La parte final (vv. 23-29) subraya la severidad del juicio divino, el “día de la cólera” (v. 28), que no admite apelación. En ningún momento menciona a Job ni su situación; se limita a una exposición doctrinal repetitiva. Sin embargo, en su contexto, el discurso implica una acusación indirecta a Job, pues incluso si recuperara la alegría, esta sería pasajera al no reconocer su falta.[28]
«Le devora un fuego que nadie atiza». La imagen del fuego es muy frecuente en la Biblia para expresar la severidad del castigo divino: «Hará llover ascuas y azufre sobre los impíos; un viento abrasador será la porción de su copa» (Salmo 11,6). A partir de estas imágenes y de las afirmaciones del Nuevo Testamento, los Santos Padres han visto en el fuego inextinguible una señal de que el castigo del infierno es severo y eterno: «La justicia del Omnipotente, sabedora de las cosas futuras, creó el fuego del infierno desde el nacimiento del mundo de modo que su ardor, aunque sin leña, nunca feneciese» (Moralia in Iob 3,15,29).

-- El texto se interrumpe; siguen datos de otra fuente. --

(* ===== verification/LcsCmd.v ===== *)
(** * LCS (src/redis-7.2.4/src/t_string.c, lcsCommand)

    The command for the longest common subsequence of two strings, with the
    algorithm of Lcs.v, what it promises, and that it keeps the promise. *)

From stdpp Require Import gmap.
From S2P Require Import Prelude.
From S2P Require Import NumConv.
From S2P Require Import Dict.
From S2P Require Import DictSpec.
From S2P Require Import Keyspace.
From S2P Require Import KeyspaceSpec.
From S2P Require Import StrType.
From S2P Require Import ListCmd.
From S2P Require Import ListAbs.
From S2P Require Import ListStep.
From S2P Require Import StrCmd.
From S2P Require Import StrAbs.
From S2P Require Import StrStep.
From S2P Require Import Lcs.
Import NumConv Dict DictSpec Keyspace KsSpec StrType ListCmd ListAbs ListStep StrCmd StrAbs StrStep Lcs.

Module LcsCmd.

Definition s_IDX : sds := [73; 68; 88].
Definition s_LEN : sds := [76; 69; 78].
Definition s_WITHMATCHLEN : sds := [87; 73; 84; 72; 77; 65; 84; 67; 72; 76; 69; 78].
Definition s_MINMATCHLEN : sds := [77; 73; 78; 77; 65; 84; 67; 72; 76; 69; 78].
Definition s_matches : sds := [109; 97; 116; 99; 104; 101; 115].
Definition s_len : sds := [108; 101; 110].

Definition SIZE_MAX : Z := 18446744073709551615.

Record lcs_options := { getlen : bool; getidx : bool; withmatchlen : bool; minmatchlen : Z }.

Fixpoint lcs_parse (args : list sds) (o : lcs_options) : C (option lcs_options) :=
  match args with
  | [] => mret (Some o)
  | opt :: rest =>
      if strcasecmp0 opt s_IDX then lcs_parse rest {| getlen := getlen o; getidx := true; withmatchlen := withmatchlen o; minmatchlen := minmatchlen o |}
      else if strcasecmp0 opt s_LEN then lcs_parse rest {| getlen := true; getidx := getidx o; withmatchlen := withmatchlen o; minmatchlen := minmatchlen o |}
      else if strcasecmp0 opt s_WITHMATCHLEN then lcs_parse rest {| getlen := getlen o; getidx := getidx o; withmatchlen := true; minmatchlen := minmatchlen o |}
      else
        match strcasecmp0 opt s_MINMATCHLEN, rest with
        | true, v :: rest =>
            n ← getLongFromObjectOrReply v None;
            match n with
            | None => mret None
            | Some n => lcs_parse rest {| getlen := getlen o; getidx := getidx o; withmatchlen := withmatchlen o; minmatchlen := if n <? 0 then 0 else n |}
            end
        | _, _ => addReply (RError SYNTAX) ;; mret None
        end
  end.

(** The replies for a range. *)
Definition range_replies (withmatchlen : bool) (r : range) : list reply :=
  [RArrayLen (2 + (if withmatchlen then 1 else 0)); RArrayLen 2; RLong (arange_start r); RLong (arange_end r); RArrayLen 2; RLong (brange_start r); RLong (brange_end r)]
  ++ (if withmatchlen then [RLong (match_len r)] else []).
(* ===== verification/StrEffect.v ===== *)
(** * What a string command can change

    Every abstract string command removes keys that expired, and gives some
    keys strings, new times to expire, or deletes them.  Each of these keys is
    signalled to the clients that watch it, and the count of changes
    increases. *)

From stdpp Require Import gmap.
From S2P Require Import Prelude.
From S2P Require Import NumConv.
From S2P Require Import Dict.
From S2P Require Import Keyspace.
From S2P Require Import KeyspaceSpec.
From S2P Require Import KeyspaceSet.
From S2P Require Import StrType.
From S2P Require Import ListCmd.
From S2P Require Import ListAbs.
From S2P Require Import ListStep.
From S2P Require Import ListEffect.
From S2P Require Import StrCmd.
From S2P Require Import StrAbs.
From S2P Require Import StrStep.
From S2P Require Import StrCmdSpec.
From S2P Require Import Lcs.
From S2P Require Import LcsCmd.
Import NumConv Keyspace KsSpec KsSet StrType ListCmd ListAbs ListStep ListEffect StrCmd StrAbs StrCmdSpec LcsCmd.

Module StrEffect.

Implicit Types (a : astate content) (key : sds) (K T : gset sds).

(** The value of a key, if there is one, is a string. *)
Definition string_or_none (e : option (content * option Z)) : Prop := match e with Some (AStr _, _) | None => True | _ => False end.

(** The keys of [K] may have changed, the ones of [T] were signalled, and the
    count of changes increased by [n] or more. *)
Definition touches K T (n : Z) {B} (m : S B) a : Prop := exists es, grows a (result m a) es /\ l_dirty (alog a) + n <= l_dirty (alog (result m a)) /\
  (forall k, k ∈ T -> SignalModified k ∈ es) /\
  forall k, store (result m a) !! k = store a !! k \/ (k ∈ K /\ string_or_none (store (result m a) !! k)) \/
    (store (result m a) !! k = None /\ SignalModified k ∈ es /\ exists b, PropagateDeletion k b ∈ es).
(* ===== verification/SkiplistInv.v ===== *)
(** * The invariant of a skip list, and searching in it

    A skip list stands for a sequence of positions, the header first, each
    with its node and its height, and for the sorted sequence of elements.
    At every level below its height a node points to the next position that
    reaches this level, and the span is the distance.  A search ends, at
    every level, at the last position before the target that reaches it. *)

From stdpp Require Import gmap.
From S2P Require Import Prelude.
From S2P Require Import Skiplist.
From S2P Require Import SkiplistSpec.
Import Skiplist SlSpec.

Module SlInv.

(** ** Positions *)

Abbreviation shape := (list (addr * nat)).

Definition hgt (P : shape) (j : nat) : nat := default 0%nat (snd <$> P !! j).
Definition addr_at (P : shape) (j : nat) : option addr := fst <$> P !! j.

(** [q] is the next position after [p] at level [i], or the end. *)
Definition is_next (P : shape) (i p q : nat) : Prop :=
  (p < q <= length P)%nat /\ (forall j, p < j < q -> hgt P j <= i)%nat /\ (q < length P -> i < hgt P q)%nat.

(** The forward pointer and the span of position [p] at level [i]. *)
Definition link (P : shape) (i p : nat) (l : option addr * Z) : Prop :=
  exists q, is_next P i p q /\ l = (addr_at P q, Z.of_nat (Nat.min q (length P - 1)) - Z.of_nat p).

(** [p] is the last position up to [r] at level [i]. *)
Definition is_last (P : shape) (i r p : nat) : Prop :=
  (p <= r)%nat /\ (i < hgt P p)%nat /\ (forall j, p < j <= r -> hgt P j <= i)%nat.

Lemma is_last_unique P i r p p' : is_last P i r p -> is_last P i r p' -> p = p'.
Proof.
  intros (H1 & H2 & H3) (H1' & H2' & H3'). destruct (Nat.lt_trichotomy p p') as [Hl|[Hl|Hl]]; [|done|].
  - specialize (H3 p'). lia.
  - specialize (H3' p). lia.
Qed.

(** The next position of one that is not the last up to [r] is at most [r]. *)
Lemma next_last P i r p p' q :
  is_last P i r p -> (p' <= r)%nat -> is_next P i p' q -> p' <> p -> (r < length P)%nat -> (q <= p)%nat \/ (p < p')%nat.
Proof.
  intros (H1 & H2 & H3) Hp' (Hq & Hn & Hh) Hne Hr. destruct (Nat.le_gt_cases q p); [by left|].
  destruct (Nat.lt_trichotomy p p') as [?|[?|Hl]]; [by right|done|]. specialize (Hn p). lia.
Qed.

(** ** The invariant *)

(** The element of a position. *)
Definition data_at (E : list elt) (p : nat) : option elt :=
  match p with O => None | S p => E !! p end.

Definition back_at (P : shape) (p : nat) : option addr :=
  match p with S (S p) => addr_at P (S p) | _ => None end.

Definition node_ok (h : heap) (P : shape) (E : list elt) (p : nat) (a : addr) : Prop :=
  exists s, fields h a = Some (snd <$> data_at E p, s, back_at P p, hgt P p) /\
    forall x, data_at E p = Some x -> s = x.1.

Definition elts_ok (E : list elt) : Prop :=
  Forall elt_ok E /\ StronglySorted (fun a b => elt_lt a b = true) E.

Record inv (h : heap) (zsl : zskiplist) (P : shape) (E : list elt) : Prop := {
  inv_header : P !! 0%nat = Some (header zsl, ZSKIPLIST_MAXLEVEL);
  inv_nodup : NoDup P.*1;
  inv_size : length P = S (length E);
  inv_length : zlength zsl = Zlen E;
  inv_bound : Zlen E < 2 ^ 64;
  inv_tail : tail zsl = match E with [] => None | _ => addr_at P (length E) end;
  inv_level : (1 <= zlevel zsl <= ZSKIPLIST_MAXLEVEL)%nat;
  inv_hgt j : (1 <= j < length P -> 1 <= hgt P j <= zlevel zsl)%nat;
  inv_dom a : a ∈ P.*1 -> is_Some (h !! a);
  inv_node p a : addr_at P p = Some a -> node_ok h P E p a;
  inv_link p a i : addr_at P p = Some a -> (i < hgt P p)%nat -> (i < zlevel zsl)%nat ->
    exists l, lvl h a i = Some l /\ link P i p l;
  inv_unused i : (zlevel zsl <= i < ZSKIPLIST_MAXLEVEL)%nat -> exists s, lvl h (header zsl) i = Some (None, s);
  inv_elts : elts_ok E;
}.

Lemma addr_at_inj h zsl P E p q a : inv h zsl P E -> addr_at P p = Some a -> addr_at P q = Some a -> p = q.
Proof.
  intros Hi Hp Hq. unfold addr_at in *. rewrite <- list_lookup_fmap in Hp, Hq.
  eapply NoDup_lookup; [apply (inv_nodup _ _ _ _ Hi)|done|done].
Qed.

Lemma addr_at_some P p : (p < length P)%nat -> exists a, addr_at P p = Some a.
Proof. intros Hp. destruct (lookup_lt_is_Some_2 P p Hp) as [[a k] Ha]. exists a. unfold addr_at. by rewrite Ha. Qed.

Lemma addr_at_lt P p a : addr_at P p = Some a -> (p < length P)%nat.
Proof. unfold addr_at. destruct (P !! p) eqn:E; [|done]. intros _. by eapply lookup_lt_Some. Qed.

Lemma hgt_0 h zsl P E : inv h zsl P E -> hgt P 0 = ZSKIPLIST_MAXLEVEL.
Proof. intros Hi. unfold hgt. by rewrite (inv_header _ _ _ _ Hi). Qed.

Lemma addr_0 h zsl P E : inv h zsl P E -> addr_at P 0 = Some (header zsl).
Proof. intros Hi. unfold addr_at. by rewrite (inv_header _ _ _ _ Hi). Qed.

Lemma heap_size h zsl P E : inv h zsl P E -> (length P <= size h)%nat.
Proof.
  intros Hi. rewrite <- size_dom, <- (length_fmap fst P), <- (size_list_to_set (C := gset addr) P.*1) by apply (inv_nodup _ _ _ _ Hi).
  apply subseteq_size. intros a. rewrite elem_of_dom, elem_of_list_to_set. apply (inv_dom _ _ _ _ Hi).
Qed.

(** ** Searching *)

(** The loop condition holds exactly up to position [r]. *)
Definition splits (h : heap) (P : shape) (cond : zskiplistNode -> Z -> bool) (r : nat) : Prop :=
  (r < length P)%nat /\
  forall q a nd, (1 <= q)%nat -> addr_at P q = Some a -> h !! a = Some nd ->
    cond nd (Z.of_nat q) = bool_decide (q <= r)%nat.

Lemma walk_spec h zsl P E cond r i fuel : forall p a,
  inv h zsl P E -> splits h P cond r -> addr_at P p = Some a -> (p <= r)%nat ->
  (i < hgt P p)%nat -> (i < zlevel zsl)%nat -> (length P - p <= fuel)%nat ->
  exists p' a', walk fuel h cond i a (Z.of_nat p) = Some (a', Z.of_nat p') /\
    addr_at P p' = Some a' /\ is_last P i r p'.
Proof.
  induction fuel as [|fuel IH]; intros p a Hi Hsp Ha Hpr Hh Hlv Hf.
  { apply addr_at_lt in Ha. lia. }
  cbn [walk]. destruct (inv_link _ _ _ _ Hi p a i Ha Hh Hlv) as (l & -> & q & Hq & ->).
  cbn [mbind option_bind]. destruct (Hq) as (Hpq & Hn & Hhq).
  destruct (decide (q < length P)%nat) as [Hlt|Hge].
  2:{ assert (addr_at P q = None) as -> by (unfold addr_at; by rewrite lookup_ge_None_2 by lia).
      exists p, a. split; [done|]. split; [done|]. split; [done|]. split; [done|].
      intros j Hj. apply Hn. destruct Hsp. lia. }
  destruct (addr_at_some P q Hlt) as [b Hb]. rewrite Hb.
  destruct (inv_dom _ _ _ _ Hi b) as [nd Hnd].
  { unfold addr_at in Hb. rewrite <- list_lookup_fmap in Hb. by eapply list_elem_of_lookup_2. }
  rewrite Hnd. cbn [mbind option_bind]. pose proof (inv_bound _ _ _ _ Hi). pose proof (inv_size _ _ _ _ Hi).
  replace (u64 _) with (Z.of_nat q) by (rewrite uwrap_small; lia).
  rewrite (proj2 Hsp q b nd) by (done || lia). case_bool_decide as Hqr.
  - apply IH; try done; lia.
  - exists p, a. split; [done|]. split; [done|]. split; [done|]. split; [done|]. intros j Hj. apply Hn. lia.
Qed.

Lemma descend_spec h zsl P E cond r n : forall p a,
  inv h zsl P E -> splits h P cond r -> addr_at P p = Some a -> (p <= r)%nat ->
  (n <= hgt P p)%nat -> (n <= zlevel zsl)%nat ->
  exists last update, descend h cond n a (Z.of_nat p) = Some (last, update) /\ length update = n /\
    (forall i, (i < n)%nat -> exists u pu, update !! i = Some (u, Z.of_nat pu) /\ addr_at P pu = Some u /\ is_last P i r pu) /\
    (if decide (n = 0)%nat then last = a else addr_at P r = Some last).
Proof.
  induction n as [|n IH]; intros p a Hi Hsp Ha Hpr Hh Hlv; cbn [descend].
  { exists a, []. split; [done|]. split; [done|]. split; [lia|done]. }
  destruct (walk_spec h zsl P E cond r n (walk_fuel h) p a) as (p1 & a1 & -> & Ha1 & Hl1); try done; try lia.
  { unfold walk_fuel. pose proof (heap_size _ _ _ _ Hi). lia. }
  cbn [mbind option_bind]. destruct (Hl1) as (Hp1 & Hh1 & Hn1).
  destruct (IH p1 a1) as (last & update & -> & Hlen & Hup & Hlast); try done; try lia.
  cbn [mbind option_bind]. eexists _, _. split; [done|]. split; [rewrite length_app, Hlen; cbn; lia|]. split.
  - intros i Hin. destruct (decide (i = n)) as [->|Hne].
    + exists a1, p1. rewrite lookup_app_r, Hlen, Nat.sub_diag by lia. done.
    + destruct (Hup i ltac:(lia)) as (u & pu & Hu & ?). exists u, pu. rewrite lookup_app_l by lia. done.
  - rewrite decide_False by lia. destruct (decide (n = 0)%nat) as [->|]; [|done]. subst last.
    assert (p1 = r) as <-; [|done]. destruct (Nat.eq_dec p1 r) as [|Hne]; [done|].
    destruct Hsp as [Hr _]. specialize (Hn1 r). pose proof (inv_hgt _ _ _ _ Hi r). lia.
Qed.

(** The arrays [update] and [rank] hold the last positions up to [r]. *)
Definition stored_at (P : shape) (zl r : nat) (update : list (addr * Z)) (U : nat -> nat) : Prop :=
  forall i, (i < zl)%nat -> is_last P i r (U i) /\
    exists u, addr_at P (U i) = Some u /\ update !! i = Some (u, Z.of_nat (U i)).

(** What a search from the header gives. *)
Definition found (P : shape) (zl r : nat) (last : addr) (update : list (addr * Z)) (U : nat -> nat) : Prop :=
  addr_at P r = Some last /\ length update = zl /\ stored_at P zl r update U.

Lemma search_found h zsl P E cond r :
  inv h zsl P E -> splits h P cond r ->
  exists last update U, descend h cond (zlevel zsl) (header zsl) 0 = Some (last, update) /\
    found P (zlevel zsl) r last update U.
Proof.
  intros Hi Hsp. pose proof (inv_level _ _ _ _ Hi) as Hlv.
  destruct (descend_spec h zsl P E cond r (zlevel zsl) 0 (header zsl)) as (last & update & Hd & Hlen & Hup & Hlast).
  { done. } { done. } { by eapply addr_0. } { lia. } { rewrite (hgt_0 _ _ _ _ Hi). lia. } { done. }
  exists last, update, (fun i => match update !! i with Some (_, z) => Z.to_nat z | None => 0%nat end).
  split; [done|]. rewrite decide_False in Hlast by lia. split; [done|]. split; [done|].
  intros i Hlt. destruct (Hup i Hlt) as (u & pu & -> & Ha & Hl). rewrite Nat2Z.id. split; [done|]. by exists u.
Qed.

(** ** The order and positions *)

Lemma node_at h zsl P E p a :
  inv h zsl P E -> addr_at P (S p) = Some a ->
  exists nd x, h !! a = Some nd /\ E !! p = Some x /\ ele nd = Some x.2 /\ score nd = x.1 /\ elt_ok x /\
    backward nd = back_at P (S p).
Proof.
  intros Hi Ha. destruct (inv_node _ _ _ _ Hi _ _ Ha) as (s & Hf & Hs). cbn [data_at] in *.
  assert (Hlt := addr_at_lt _ _ _ Ha). pose proof (inv_size _ _ _ _ Hi).
  destruct (lookup_lt_is_Some_2 E p) as [x Hx]; [lia|]. unfold fields in Hf.
  destruct (h !! a) as [nd|]; [|done]. cbn in Hf. injection Hf as He Hsc Hb Hl. exists nd, x.
  rewrite Hx in He. split; [done|]. split; [done|]. split; [done|]. split; [by rewrite Hsc; apply Hs|]. split; [|done].
  destruct (inv_elts _ _ _ _ Hi) as [Hok _]. by eapply Forall_lookup_1 in Hok.
Qed.

(** A predicate that, where it holds, holds of everything before. *)
Definition downclosed (E : list elt) (f : elt -> bool) : Prop :=
  forall i j x y, (i < j)%nat -> E !! i = Some x -> E !! j = Some y -> f y = true -> f x = true.

Definition count (f : elt -> bool) (E : list elt) : nat := length (base.filter (fun y => f y = true) E).

Lemma count_le f E : (count f E <= length E)%nat.
Proof. apply length_filter. Qed.

Lemma prefix_count E f :
  downclosed E f -> forall j y, E !! j = Some y -> f y = bool_decide (j < count f E)%nat.
Proof.
  induction E as [|a E IH]; intros Hd j y Hj; [done|]. unfold count. rewrite filter_cons.
  assert (HdE : downclosed E f) by (intros i k x z Hik Hi Hk; apply (Hd (S i) (S k)); [lia|done..]).
  destruct (decide (f a = true)) as [Ha|Ha].
  - destruct j as [|j]; cbn in Hj |- *; [injection Hj as <-; by rewrite Ha|].
    rewrite (IH HdE j y Hj). apply bool_decide_ext. unfold count. lia.
  - assert (Hnone : forall k z, (a :: E) !! k = Some z -> f z = false).
    { intros [|k] z Hk; [injection Hk as <-; by apply not_true_iff_false|].
      apply not_true_iff_false. intros Hz. apply Ha. by eapply (Hd 0%nat (S k)); [lia|..]. }
    rewrite (Hnone j y Hj). symmetry. apply bool_decide_eq_false.
    rewrite filter_none; [cbn; lia|]. apply Forall_lookup. intros k z Hk. by rewrite (Hnone (S k) z Hk).
Qed.

(** A loop condition that only looks at the score and the element. *)
Lemma elt_splits h zsl P E cond f :
  inv h zsl P E -> (forall nd e t, ele nd = Some e -> cond nd t = f (score nd, e)) -> downclosed E f ->
  splits h P cond (count f E).
Proof.
  intros Hi Hc Hd. pose proof (inv_size _ _ _ _ Hi) as Hsz. pose proof (count_le f E) as Hr. split; [lia|].
  intros [|q] a nd Hq Ha Hnd; [lia|]. destruct (node_at _ _ _ _ _ _ Hi Ha) as (nd' & [s e] & Hnd' & Hx & He & Hsc & Hok & _).
  assert (nd' = nd) as -> by congruence. cbn in He, Hsc. rewrite (Hc nd e _ He), Hsc.
  rewrite (prefix_count E f Hd q _ Hx). apply bool_decide_ext. lia.
Qed.

(** The number of elements before [x]. *)
Definition rank_of (E : list elt) (x : elt) : nat := count (fun y => elt_lt y x) E.

Lemma sorted_lt E i j x y : elts_ok E -> (i < j)%nat -> E !! i = Some x -> E !! j = Some y -> elt_lt x y = true.
Proof. intros [_ Hs] Hij Hx Hy. by apply (StronglySorted_lookup _ E i j x y Hs Hx Hy). Qed.

Lemma elt_at E j y : elts_ok E -> E !! j = Some y -> elt_ok y.
Proof. intros [Hok _] Hj. by eapply Forall_lookup_1 in Hok. Qed.

Lemma lt_downclosed E x : elts_ok E -> elt_ok x -> downclosed E (fun y => elt_lt y x).
Proof.
  intros HE Hx i j a b Hij Ha Hb. apply elt_lt_trans; [by eapply elt_at|by eapply elt_at|done|by eapply sorted_lt].
Qed.

Lemma sorted_prefix E x :
  elts_ok E -> elt_ok x ->
  forall j y, E !! j = Some y -> elt_lt y x = bool_decide (j < rank_of E x)%nat.
Proof. intros HE Hx. apply prefix_count. by apply lt_downclosed. Qed.

Lemma rank_of_le E x : (rank_of E x <= length E)%nat.
Proof. apply count_le. Qed.

Lemma before_splits h zsl P E s e :
  inv h zsl P E -> isnan s = false -> splits h P (before s e) (rank_of E (s, e)).
Proof.
  intros Hi Hs. apply (elt_splits h zsl); [done| |apply lt_downclosed; [apply (inv_elts _ _ _ _ Hi)|done]].
  intros nd e' t He. unfold before. by rewrite He.
Qed.

End SlInv.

La enseñanza de la Iglesia utiliza la imagen del fuego eterno, para significar las penas de todo tipo que sufrirán los condenados. Así, el Credo del pueblo de Dios confiesa que:
los que hayan respondido al amor y a la piedad de Dios irán a la vida eterna, pero los que los hayan rechazado hasta el final serán destinados al fuego que nunca cesará.[29]
Y la Iglesia católica, a través de su catecismo indica que:
La enseñanza de la Iglesia afirma la existencia del infierno y su eternidad. Las almas de los que mueren en estado de pecado mortal descienden a los infiernos inmediatamente después de la muerte y allí sufren las penas del infierno, “el fuego eterno”. La pena principal del infierno consiste en la separación eterna de Dios en quien únicamente puede tener el hombre la vida y la felicidad para las que ha sido creado y a las que aspira.[30]